The first sign that something was changing came on a Tuesday.

I woke up and, for the first time in weeks, didn't immediately think about dying.

It wasn't hope. It wasn't happiness. It was just... absence. A small clearing in the forest of pain, wide enough to breathe.

I got out of bed. Showered. Dressed in something that wasn't gray or black—a soft cream sweater that Mrs. O'Malley had hung in the closet weeks ago, waiting for me to notice it.

I noticed it today.

The kitchen was empty when I walked in. Sunlight streamed through the windows, warming the marble, making everything look less like a prison and more like a space that could hold life.

I opened the refrigerator.

Ingredients. Beautiful, fresh, untouched.

And for the first time since arriving at the penthouse, I wanted to cook.

---

It started simple.

Pasta. The kind my mother used to make when I was small, before she got sick, before everything went cold. Garlic heating in olive oil. The smell filling the kitchen, warm and familiar and safe.

I didn't think while I cooked.

That was the point.

My hands moved, my body remembered, and my mind went quiet in a way it hadn't since before Rowan.

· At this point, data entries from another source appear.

(** * Session control plane: wire codec, socket directory, dispatcher, RPC client

    A shallow embedding of the session-control extension
    ([.pi/extensions/control.ts] and its [lib/control-*.ts] modules) and the
    properties its specification states about it.

    Conventions of the embedding:
    - a JavaScript string is a Rocq [string]; each character stands for one
      code unit below 256;
    - a parsed JSON value is a [json] tree; an object is the list of its own
      properties in enumeration order; [None] stands for [undefined];
    - asynchronous functions are run to completion in program order; a
      promise that rejects is a [Throw];
    - calls into the host session (the [ExtensionContext]) that the source
      does not wrap in [try] are taken to return normally. *)

From Stdlib Require Import ZArith Ascii String List Bool Lia.
From stdpp Require Import base option list strings gmap.

Local Open Scope Z_scope.
Local Open Scope stdpp_scope.

(** ** JavaScript string primitives *)

Module Js.

Definition str_eqb (a b : string) : bool := bool_decide (a = b).

(** [s.startsWith(p)] *)
Fixpoint startsWith (s p : string) : bool :=
  match p, s with
  | EmptyString, _ => true
  | String c p', String d s' => bool_decide (c = d) && startsWith s' p'
  | String _ _, EmptyString => false
  end.

(** [s.includes(p)] *)
Fixpoint includes (s p : string) : bool :=
  startsWith s p ||
  match s with
  | EmptyString => false
  | String _ s' => includes s' p
  end.

(** [s.endsWith(p)] *)
Fixpoint endsWith (s p : string) : bool :=
  str_eqb s p ||
  match s with
  | EmptyString => false
  | String _ s' => endsWith s' p
  end.

(** [s.slice(0, -n)] for a positive [n] *)
Definition dropEnd (n : nat) (s : string) : string :=
  String.substring 0 (String.length s - n) s.

(** White space and line terminators removed by [String.prototype.trim],
    among the code units below 256. *)
Definition isWhiteSpace (c : ascii) : bool :=
  match c with
  | "009" | "010" | "011" | "012" | "013" | " " | "160" => true
  | _ => false
  end%char.

Fixpoint trimStart (s : string) : string :=
  match s with
  | String c s' => if isWhiteSpace c then trimStart s' else s
  | EmptyString => EmptyString
  end.

Fixpoint trimEnd (s : string) : string :=
  match s with
  | EmptyString => EmptyString
  | String c s' =>
      match trimEnd s' with
      | EmptyString => if isWhiteSpace c then EmptyString else String c EmptyString
      | t => String c t
      end
  end.

Definition trim (s : string) : string := trimEnd (trimStart s).

(** [parts.join(sep)] *)
Fixpoint join (sep : string) (parts : list string) : string :=
  match parts with
  | [] => ""
  | [p] => p
  | p :: rest => p +:+ sep +:+ join sep rest
  end.

(** [s.split(sep)] for a one-character separator. *)
Fixpoint split (sep : ascii) (s : string) : list string :=
  match s with
  | EmptyString => [""]
  | String c s' =>
      if bool_decide (c = sep) then "" :: split sep s'
      else match split sep s' with
           | seg :: segs => String c seg :: segs
           | [] => [String c ""]
           end
  end.

(** The line feed, written [\n] in the source. *)
Definition LF : string := String "010"%char "".

(** Truthiness of a string: only the empty string is falsy. *)
Definition truthy (s : string) : bool := negb (str_eqb s "").

End Js.

(** ** POSIX [node:path] *)

Module Path.

Definition is_dots (seg : string) : bool := Js.str_eqb seg "..".
Definition is_skip (seg : string) : bool := Js.str_eqb seg "" || Js.str_eqb seg ".".

(** [normalizeString], on the segments between separators; [acc] holds the
    segments kept so far, last one first. *)
Fixpoint normalizeSegs (allowAboveRoot : bool) (acc segs : list string)
  : list string :=
  match segs with
  | [] => rev acc
  | seg :: rest =>
      if is_skip seg then normalizeSegs allowAboveRoot acc rest
      else if is_dots seg then
        match acc with
        | last :: acc' =>
            if is_dots last
            then normalizeSegs allowAboveRoot
                   (if allowAboveRoot then seg :: acc else acc) rest
            else normalizeSegs allowAboveRoot acc' rest
        | [] =>
            normalizeSegs allowAboveRoot
              (if allowAboveRoot then [seg] else []) rest
        end
      else normalizeSegs allowAboveRoot (seg :: acc) rest
  end.

Definition normalizeString (p : string) (allowAboveRoot : bool) : string :=
  Js.join "/" (normalizeSegs allowAboveRoot [] (Js.split "/" p)).

Definition isAbsolute (p : string) : bool := Js.startsWith p "/".

(** [path.posix.normalize] *)
Definition normalize (p : string) : string :=
  if Js.str_eqb p "" then "."
  else
    let abs := isAbsolute p in
    let trailing := Js.endsWith p "/" in
    let q := normalizeString p (negb abs) in
    if Js.str_eqb q ""
    then (if abs then "/" else if trailing then "./" else ".")
    else (if abs then "/" else "") +:+ q +:+ (if trailing then "/" else "").

(** [path.posix.join] *)
Definition join (parts : list string) : string :=
  match filter (λ p, p ≠ "") parts with
  | [] => "."
  | ps => normalize (Js.join "/" ps)
  end.

(** The loop of [path.posix.resolve]: arguments are taken from the last to
    the first, then the working directory, until an absolute one is met. *)
Fixpoint resolveLoop (revargs : list string) (resolvedPath : string)
  : string * bool :=
  match revargs with
  | [] => (resolvedPath, false)
  | p :: rest =>
      if Js.str_eqb p "" then resolveLoop rest resolvedPath
      else
        let resolvedPath' := p +:+ "/" +:+ resolvedPath in
        if isAbsolute p then (resolvedPath', true)
        else resolveLoop rest resolvedPath'
  end.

When the pasta was done, I sat at the island and ate.

Alone.

But not lonely.

It was a small difference. A tiny shift. But I noticed it.

---

The days that followed found a rhythm.

I cooked.

Not elaborate meals—simple things, things that reminded me of before. Soup. Rice. Vegetables roasted until they caramelized. The kitchen became my space, my sanctuary, the one place in the penthouse that felt like mine.

Mrs. O'Malley watched with quiet approval. She didn't comment, didn't interfere, just made sure the refrigerator stayed stocked with whatever I needed.

I read.

Sophia sent books—real books, paperbacks with creased spines and dog-eared pages, the kind that looked like they'd been loved. Novels, mostly. Stories about people whose lives were nothing like mine, which made them perfect.

I spent afternoons on the balcony, wrapped in a blanket, reading while the city hummed below.

I talked.

Sophia called every day. Sometimes twice. She told me about her life—dull things, funny things, the mundane details of existing that I'd forgotten could matter. She made me laugh. Actually laugh. The sound startled me the first time it happened, strange and rusty in my throat.

"See?" Sophia said through the phone. "You remember how."

Aurora sent packages.

Cookies, mostly. The kind she'd baked when I first visited the Royce house, when everything still held possibility. But also meals—casseroles and soups and things that could be reheated, as if she knew I was cooking for myself but wanted to make sure I ate anyway.

She never asked how I was.

She just sent love in Tupperware.

---

I started leaving the bedroom door open at night.

Not for him.

For the air. For the sense that the penthouse wasn't just a cage, but a space I could occupy.

Some nights, I woke and wandered to the kitchen for water, or for the leftovers I'd started keeping in the refrigerator. My food. Made by my hands. Waiting for me in the dark.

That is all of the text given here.